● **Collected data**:
(** * ResuMate: the resume parser, the analysis units and the orchestrator

    A shallow embedding of [resume_agent.py] and of the request handler of
    [gradio_resume_app.py], and the properties of the design document that
    can be stated over it.

    Python text is a list of Unicode code points.  A Python dictionary is an
    association list kept in insertion order.  The text-generation provider,
    the clock and the credential configuration are the environment of the
    program: they are variables of the sections that use them.  What the
    program prints on the console is left out. *)

From Stdlib Require Import List NArith ZArith Bool Ascii String Lia.
From Stdlib Require Import DecimalString.
Import ListNotations.

Set Implicit Arguments.
Set Warnings "-register-all".
Open Scope N_scope.
Open Scope list_scope.

(** ** Python text *)

Module Py.

Definition char := N.
Definition str := list char.

(** A literal of the source, written in ASCII. *)
Definition py (s : string) : str := map N_of_ascii (list_ascii_of_string s).

Definition chr (a : ascii) : char := N_of_ascii a.

Fixpoint str_eqb (a b : str) : bool :=
  match a, b with
  | [], [] => true
  | x :: a', y :: b' => N.eqb x y && str_eqb a' b'
  | _, _ => false
  end.

(** [str.isspace] on one code point: the ASCII table of CPython and the
    code points of the Unicode White_Space property above it. *)
Definition isspace (c : char) : bool :=
  ((0x09 <=? c) && (c <=? 0x0D)) || ((0x1C <=? c) && (c <=? 0x20))
  || (c =? 0x85) || (c =? 0xA0) || (c =? 0x1680)
  || ((0x2000 <=? c) && (c <=? 0x200A))
  || (c =? 0x2028) || (c =? 0x2029) || (c =? 0x202F) || (c =? 0x205F)
  || (c =? 0x3000).

Fixpoint lstrip (s : str) : str :=
  match s with
  | c :: s' => if isspace c then lstrip s' else s
  | [] => []
  end.

Definition rstrip (s : str) : str := rev (lstrip (rev s)).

● **ASSIGNMENT**: Filter the records above down to the lines containing "isspace".

● **ANSWER FOR THE TASK**:
(** [str.isspace] on one code point: the ASCII table of CPython and the
Definition isspace (c : char) : bool :=
  | c :: s' => if isspace c then lstrip s' else s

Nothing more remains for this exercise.